Insurance Industry is Capital Intensive and Claim Sensitive
Insurance industry is capital intensive and claims sensitive. Adequacy of capital for a successful insurance operation is a must. Insurance is an invisible trade. Being an intangible product, it embodies a pledge of protection. By default, insurance transaction relates to assumption of risk—that is reflected in collection of premium—and later paying off claims as and when arise and set aside some money as a residual for future servicing to policyholders. Its quality depends on a visible assurance of the ability to redeem this pledge, as much as on the intrinsic worth of the protection provided. It may sound simple but in reality, it is far more complex.
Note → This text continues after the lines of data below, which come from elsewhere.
(** X3.  When an ownership-refresh task that is the only one of its kind in
    flight (as it is while ticks are spaced, C10) ends by an exception on its
    first run (a [KeyError] on a branch report of a title the catalog does
    not have, say), its in-progress flag stays up: whatever ticks and
    resumptions follow, spaced or not, no ownership-refresh task is in flight
    any more and none is registered again. *)
Theorem failed_ownership_pass_is_not_retried
        (gc : Catalog) (l : Loop) (i : nat) (w : World) (actions : list Action) :
  count_in_flight CheckForNewGames l <= 1 ->
  nth_error (tasks l) i = Some (mkTask CheckForNewGames Created) ->
  (exists e, result_of (check_for_new_games gc (authenticated w) (log_file w) (plugin l))
             = Raise e) ->
  let l' := run gc (step gc l (Resume i w)) actions in
  checking_for_new_games (plugin l') = true /\
  count_in_flight CheckForNewGames l' = 0.
Proof.
  intros Hle Hnth (e & Hraise) l'. apply stuck_run.
  unfold ownership_refresh_stuck. cbn [step]. rewrite Hnth.
  cbn [run_segment coroutine phase].
  pose proof (check_for_new_games_raises_flag gc (authenticated w) (log_file w) (plugin l))
    as Hflag.
  destruct (check_for_new_games gc (authenticated w) (log_file w) (plugin l))
    as [[st ev] r] eqn:Hrun.
  cbn [state_of result_of fst snd] in Hflag, Hraise. subst r.
  cbn [plugin tasks next_phase]. split; trivial.
  pose proof (count_set_phase (in_flight CheckForNewGames) Failed _ _ Hnth) as Hcount.
  unfold count_in_flight in *. cbn [in_flight coroutine phase] in Hcount.
  cbn [tasks]. lia.
Qed.

Lemma failed_ownership_pass_is_not_retried_witness :
  let l' := run two_titles
                (step two_titles (step two_titles (start fresh_plugin) Tick)
                      (Resume 0 unknown_title_reported))
                [Resume 1 unknown_title_reported; Resume 1 unknown_title_reported;
                 Tick; Tick] in
  checking_for_new_games (plugin l') = true /\
  count_in_flight CheckForNewGames l' = 0.
Proof.
  apply (@failed_ownership_pass_is_not_retried two_titles
           (step two_titles (start fresh_plugin) Tick) 0 unknown_title_reported
           [Resume 1 unknown_title_reported; Resume 1 unknown_title_reported; Tick; Tick]).
  - vm_compute. lia.
  - reflexivity.
  - exists KeyError. vm_compute. reflexivity.
Defined.

(* ------------------------------------------------------------------------- *)
(** ** Session: every way through [authenticate] and [pass_login_credentials] *)

Module LoginFacts.
Import Session.

(** What [authenticate] comes to once the stored cookies are installed (or
    could not be read): the first attempt, and the fallback. *)
Lemma authenticate_with_cookies (remote : Remote) (jar : list Cookie) (c : HttpClient) :
  exists cs,
    let c1 := mkHttpClient cs (auth_lost_callback c) (Datatypes.S (authenticate_calls c)) in
    let c2 := mkHttpClient cs true (Datatypes.S (Datatypes.S (authenticate_calls c))) in
    match remote (authenticate_calls c) with
    | Some user =>
        state_of (authenticate remote (Some (mkStored (Some jar))) c) = c1 /\
        result_of (authenticate remote (Some (mkStored (Some jar))) c)
        = Ok (Authentication (rockstar_id user) (display_name user))
    | None =>
        state_of (authenticate remote (Some (mkStored (Some jar))) c) = c2 /\
        result_of (authenticate remote (Some (mkStored (Some jar))) c)
        = match remote (Datatypes.S (authenticate_calls c)) with
          | Some user => Ok (Authentication (rockstar_id user) (display_name user))
          | None => Raise InvalidCredentials
          end
    end.
Proof.
  destruct (SessionFacts.install_cookies jar c) as (cs & Hcs). exists cs.
  unfold authenticate, try_except, bind, log, emit, ret, raise. cbn [cookie_jar].
  rewrite Hcs.
  unfold http_authenticate, set_auth_lost_callback, modify.
  cbn [authenticate_calls cookies auth_lost_callback].
  destruct (remote (authenticate_calls c)) as [user|]; cbn; [now split|].
  destruct (remote (Datatypes.S (authenticate_calls c))) as [user|]; cbn; now split.
Qed.

Lemma authenticate_without_cookies (remote : Remote) (c : HttpClient) :
  state_of (authenticate remote (Some (mkStored None)) c)
  = mkHttpClient (cookies c) true (Datatypes.S (authenticate_calls c)) /\
  result_of (authenticate remote (Some (mkStored None)) c)
  = match remote (authenticate_calls c) with
    | Some user => Ok (Authentication (rockstar_id user) (display_name user))
    | None => Raise InvalidCredentials
    end.
Proof.
  unfold authenticate, try_except, bind, log, emit, ret, raise. cbn [cookie_jar].
  unfold http_authenticate, set_auth_lost_callback, modify.
  cbn [authenticate_calls cookies auth_lost_callback].
  destruct (remote (authenticate_calls c)) as [user|]; cbn; now split.
Qed.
A BALANCE SHEET DRIVEN BUSINESS:
Insurance companies are balance-sheet-driven businesses. Investors use balance sheets to evaluate a company’s financial health. In theory, the balance sheet provides an honest look at a company’s assets and liabilities, enabling investors to make a determination regarding the firm’s health and compare results against the firm’s competitors. Because assets are better than liabilities, companies want to have more assets and fewer liabilities on their balance sheets.
CAPITAL IS A SCARCE COMMODITY:
Capital is a scarce commodity and it comes at a cost. Since debt capital appearing on the balance sheet involves constraint and cost, insurers often tend to increase their net worth to transact insurance business in a frequently competitive market by taking recourse to ‘Off-Balance Sheet Capital’ obtained through reinsurance and further down the line by retrocession.
Regulatory compliance requires an insurance company to arrange first a proper risk transfer mechanism which is known as reinsurance facility for shedding off the additional exposure beyond its limit of retention on any one risk. This is known as ‘Off-Balance Sheet Capital’ as this is a kind of capital that is not visible on the balance sheet but remains obscured that provides financial strength to the company to assume more risks to augment its business.
All claims that are reported during the period are not claims expenses. This is because some claims may not have been settled during the year and remained outstanding or some claims may not have been reported yet but have already incurred during the period or some are reported inadequately due to lack of information for which some ‘actuarial’ adjustment is made. This adjusted figure in claims is called ‘incurred claims’ for the accounting purpose.
The premium income received from policyholders during current financial year is not the real income to arrive at profit or loss. This is because some policies issued during the current year may yet to run till next year and so some adjustment is to be made to keep provision for policyholders to the extent of premium that is yet to expire. This is known as adjustment for ‘unexpired premium’.
HOW INSURERS DRIVE REVENUE?
An Insurance company derives its revenue from domestic as well as overseas operations against which part of the money is paid to reinsurers towards cost of protection against catastrophe losses or routine claims during the period under review. This is known as premium ceded to reinsurers and thus net income is taken into the books after adjustment of unearned premium.
There are many instances around the world where insurance companies have failed following inadequacy of capital and inefficient management. The purpose of insurance operation is to service the capital adequately and appropriately. If the adequacy of servicing relates to the probability of increase in shareholder’s value, its appropriateness concerns claims paying ability for which the capital is deployed.